This Agreement is executed this day of January 1, 2020 at Zamboanga


City Among:

Corporate Party

WE Publish Co, a corporation duly organized and existing by virtue of


the laws of the Republic of the Philippines, with principal office at Mabini
St. Tetuan, Zambonga City represented by its President, Mr. Aljoe B. Rule
and hereinafter referred to as publisher and,

Individual Party

Son G. Er, Filipino, single, of legal age, and residing at Apple St.
Guiwan Zamboanga City and hereinafter referred to as composer/owner.
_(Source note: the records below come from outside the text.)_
(** With the reset disabled the reset timer is never touched, whatever
    the wrapper's state. *)
Lemma run_no_touch o c t s (script : list (attempt Err Val)) :
  resetDelay o <= 0 ->
  let '(_, l, _) := run gbd o c t s script in count_touch l = 0%nat.
Proof.
  intros Hrd. revert t s.
  induction script as [|a rest IH]; intros t s; cbn [run]; [reflexivity|].
  destruct (cancelled_by c (t + dur a)); [reflexivity|].
  destruct (ending a) as [e|v]; [|reflexivity].
  unfold catch_body.
  destruct (negb (wantRetry o e)); [reflexivity|].
  destruct (totalRetry o <=? _)%nat; [reflexivity|].
  destruct (cancelled_by c _).
  - destruct (onRetry o); reflexivity.
  - rewrite touch_disabled by exact Hrd.
    match goal with |- context [run gbd o c ?tw ?st rest] =>
      specialize (IH tw st); destruct (run gbd o c tw st rest) as [[s4 l4] r] end.
    change (EAttempt t :: ?x) with ([EAttempt t] ++ x).
    rewrite !count_touch_app, IH.
    destruct (onRetry o); reflexivity.
Qed.

End Chains.

(** * The claims *)

Section Claims.
Context {Err Val : Type} (gbd : Z -> nat -> Z).

(** C1 (as amended). With the reset disabled ([resetDelay <= 0]) and an
    invocation that starts with the counter at 0, an operation that always
    fails with retryable errors is retried exactly [totalRetry] times
    ([totalRetry + 1] attempts), then the give-up error is surfaced; the
    scripted attempts after that are never started. *)
Theorem C1_exactly_N_retries (o : options Err) t (fs : list (Z * Err)) (d : Z) (e : Err)
    (rest : list (attempt Err Val)) :
  resetDelay o <= 0 ->
  forallb (fun p => wantRetry o (snd p)) fs = true ->
  wantRetry o e = true ->
  length fs = totalRetry o ->
  let '(s', l, r) := run gbd o None t wstate_init (failing fs ++ mkAttempt d (Fails e) :: rest) in
  count_wait l = totalRetry o /\ count_attempts l = S (totalRetry o) /\
  exists tf, r = RError tf (selectError o e (S (totalRetry o))).
Proof.
  intros Hrd Hall He Hlen.
  destruct (run_failing_prefix gbd o t wstate_init fs (mkAttempt d (Fails e) :: rest)
              Hrd eq_refl Hall) as (t' & pre & _ & Ha & Hw & Hr); [cbn; lia|].
  rewrite Hr. change (retryCount wstate_init + length fs)%nat with (length fs).
  assert (Hc : catch_body gbd o (fire_reset (t' + d) (mkWstate (length fs) None)) e =
    (mkWstate (S (length fs)) None, [], Throw (selectError o e (S (length fs))))).
  { rewrite fire_reset_none by reflexivity. apply catch_body_exhausted; [exact He|cbn; lia]. }
  rewrite (run_cons_throw gbd o None t' _ (mkAttempt d (Fails e)) rest e _ _ _ eq_refl eq_refl Hc).
  rewrite count_wait_app, count_attempts_app, Hw, Ha, Hlen. cbn.
  split; [lia|]. split; [lia|]. eauto.
Qed.
Lemma peek_loop_spec fuel q :
  pq_inv q → length (heap q) ≤ fuel →
  ∃ r q', peek_loop fuel q = Some (Ok r, q') ∧ pq_inv q' ∧ peek_post q r q'.
Proof.
  revert q. induction fuel as [|fuel IH]; intros q Hq Hfuel.
  { destruct (heap q) eqn:Hh; [|simpl in Hfuel; lia].
    exists None, q. simpl. rewrite Hh. unfold peek_post.
    split_and!; try done. }
  simpl. destruct (heap q) as [|e h0] eqn:Hh.
  { exists None, q. unfold peek_post. split_and!; try done. }
  rewrite <-Hh.
  assert (H0 : heap q !! 0 = Some e) by (by rewrite Hh).
  destruct (node (store q !!! e)) as [n|] eqn:Hn.
  - exists (Some n), q. unfold peek_post. split_and!; try done.
    exists e. split_and!; try done.
    intros a Ha [m Hm]%is_live_true Hne.
    assert (He : e ∈ heap q) by (by eapply list_elem_of_lookup_2).
    apply list_elem_of_lookup in Ha as [i Hi].
    apply entry_lt_total.
    + eapply (root_min _ (entry_lt_asym _) (entry_lt_negtrans _));
        [apply Hq|done..].
    + intros Hc. apply Hne. apply (inv_count_inj _ Hq); [|done..].
      by eapply list_elem_of_lookup_2.
  - destruct (heapq.heappop (entry_lt (store q)) (heap q)) as [[e' h]|] eqn:Hpop;
      last by (apply heappop_None in Hpop; congruence).
    destruct (heappop_inv q e' h Hq Hpop) as (H0' & Hperm & _ & Hcase).
    assert (e' = e) as -> by congruence. rewrite Hn in Hcase.
    assert (Hin : ∀ a, a ∈ heap q ↔ a = e ∨ a ∈ h).
    { intros a. by rewrite Hperm, elem_of_cons. }
    destruct (IH (set_heap h q) Hcase) as (r & q' & Hloop & Hq' & Hpost).
    { apply Permutation_length in Hperm. rewrite Hh in Hperm.
      simpl in *. lia. }
    exists r, q'. split; [done|]. split; [done|].
    destruct Hpost as (Hst & Hctr & Hf & Hsub & Hdead & Hr).
    cbn [store heap counter entry_finder set_heap] in *.
    unfold peek_post. split_and!; try done.
    + intros a Ha. apply Hin. right. by apply Hsub.
    + intros a [->|Ha]%Hin Hnot; [by apply is_live_false|by apply Hdead].
    + destruct r as [n|]; [|done].
      destruct Hr as (e' & He' & Hn' & Hbefore). exists e'.
      split_and!; try done.
      intros a [->|Ha]%Hin Hlive Hne; [|by apply Hbefore].
      apply is_live_true in Hlive as [m Hm]. congruence.
Qed.

Lemma peek_spec q :
  pq_inv q → ∃ r q', peek q = Some (Ok r, q') ∧ pq_inv q' ∧ peek_post q r q'.
Proof. intros Hq. by apply peek_loop_spec. Qed.

Lemma reachable_inv q : reachable q → pq_inv q.
Proof.
  induction 1 as [|n p q _ IH|n q _ IH|q r q' _ IH Hpop|q r q' _ IH Hpeek|q _ IH].
  - apply pq_inv_init.
  - by apply pq_inv_push.
  - by apply pq_inv_remove.
  - destruct (pop_spec q IH) as (r0 & q0 & Hpop' & Hq0 & _). congruence.
  - destruct (peek_spec q IH) as (r0 & q0 & Hpeek' & Hq0 & _). congruence.
  - apply pq_inv_clear.
Qed.

(** The index and the live entries of the heap are in bijection. *)
Lemma live_entries_size q :
  pq_inv q → length (live_entries q) = size (entry_finder q).
Proof.
  intros Hq.
  set (tag := λ e : loc,
    (match node (store q !!! e) with Live n => n | REMOVED => 0 end, e)).
  assert (Inj (=) (=) tag) by (by intros a b [= _ ->]).
  rewrite <-(length_fmap tag), <-length_map_to_list.
  apply Permutation_length, NoDup_Permutation.
  - apply (NoDup_fmap_2 tag), NoDup_filter, Hq.
  - apply NoDup_map_to_list.
  - intros [n e]. rewrite elem_of_map_to_list, list_elem_of_fmap. split.
    + intros (a & [= -> ->] & [Hlive Ha]%list_elem_of_filter).
      apply is_live_true in Hlive as [m Hm]. rewrite Hm.
      by apply (inv_live_finder _ Hq).
    + intros Hf. destruct (inv_finder_live _ Hq _ _ Hf) as [He Hn].
      exists e. unfold tag. rewrite Hn. split; [done|].
      apply list_elem_of_filter. split; [|done].
      apply is_live_true. eauto.
Qed.

Section filter_facts.
Context {A : Type} (P : A → Prop) `{∀ x, Decision (P x)}.

Lemma filter_none (l : list A) :
  (∀ x, x ∈ l → ¬ P x) ↔ filter P l = [].
Proof.
  split.
  - induction l as [|x l IH]; intros Hno; [done|].
    rewrite filter_cons, decide_False by (apply Hno; left).
    apply IH. intros y Hy. apply Hno. by right.
  - intros Hnil x Hx HP. by eapply filter_nil_not_elem_of.
Qed.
WHEREAS, the Owner owns and controls certain musical


compositions which are referred to as Musical Work throughout this
document;

WHEREAS, the Publisher is engaged in the business of music


publishing and distribution of musical works; and

WHEREAS the Owner desires to grant the Publisher right to publish


and distribute the Musical Work and further desires to appoint Publisher to
act as non-exclusive administrator of the Musical Work.

WHEREAS, the Publisher is willing to accept all the terms contained


herein.

NOW, THEREFORE, in consideration of the above premises and the


agreements hereinafter set forth, and for other goods and valuable
consideration, the receipt and sufficiency of which are hereby
acknowledged, the parties agree as follows:

The defined terms in this Agreement shall, unless the context otherwise
requires, have the meanings specified in this agreement:
“Confidential Matters” means any information disclosed between
parties in whatever means relating matters of the contract which is
confidential and proprietary in nature.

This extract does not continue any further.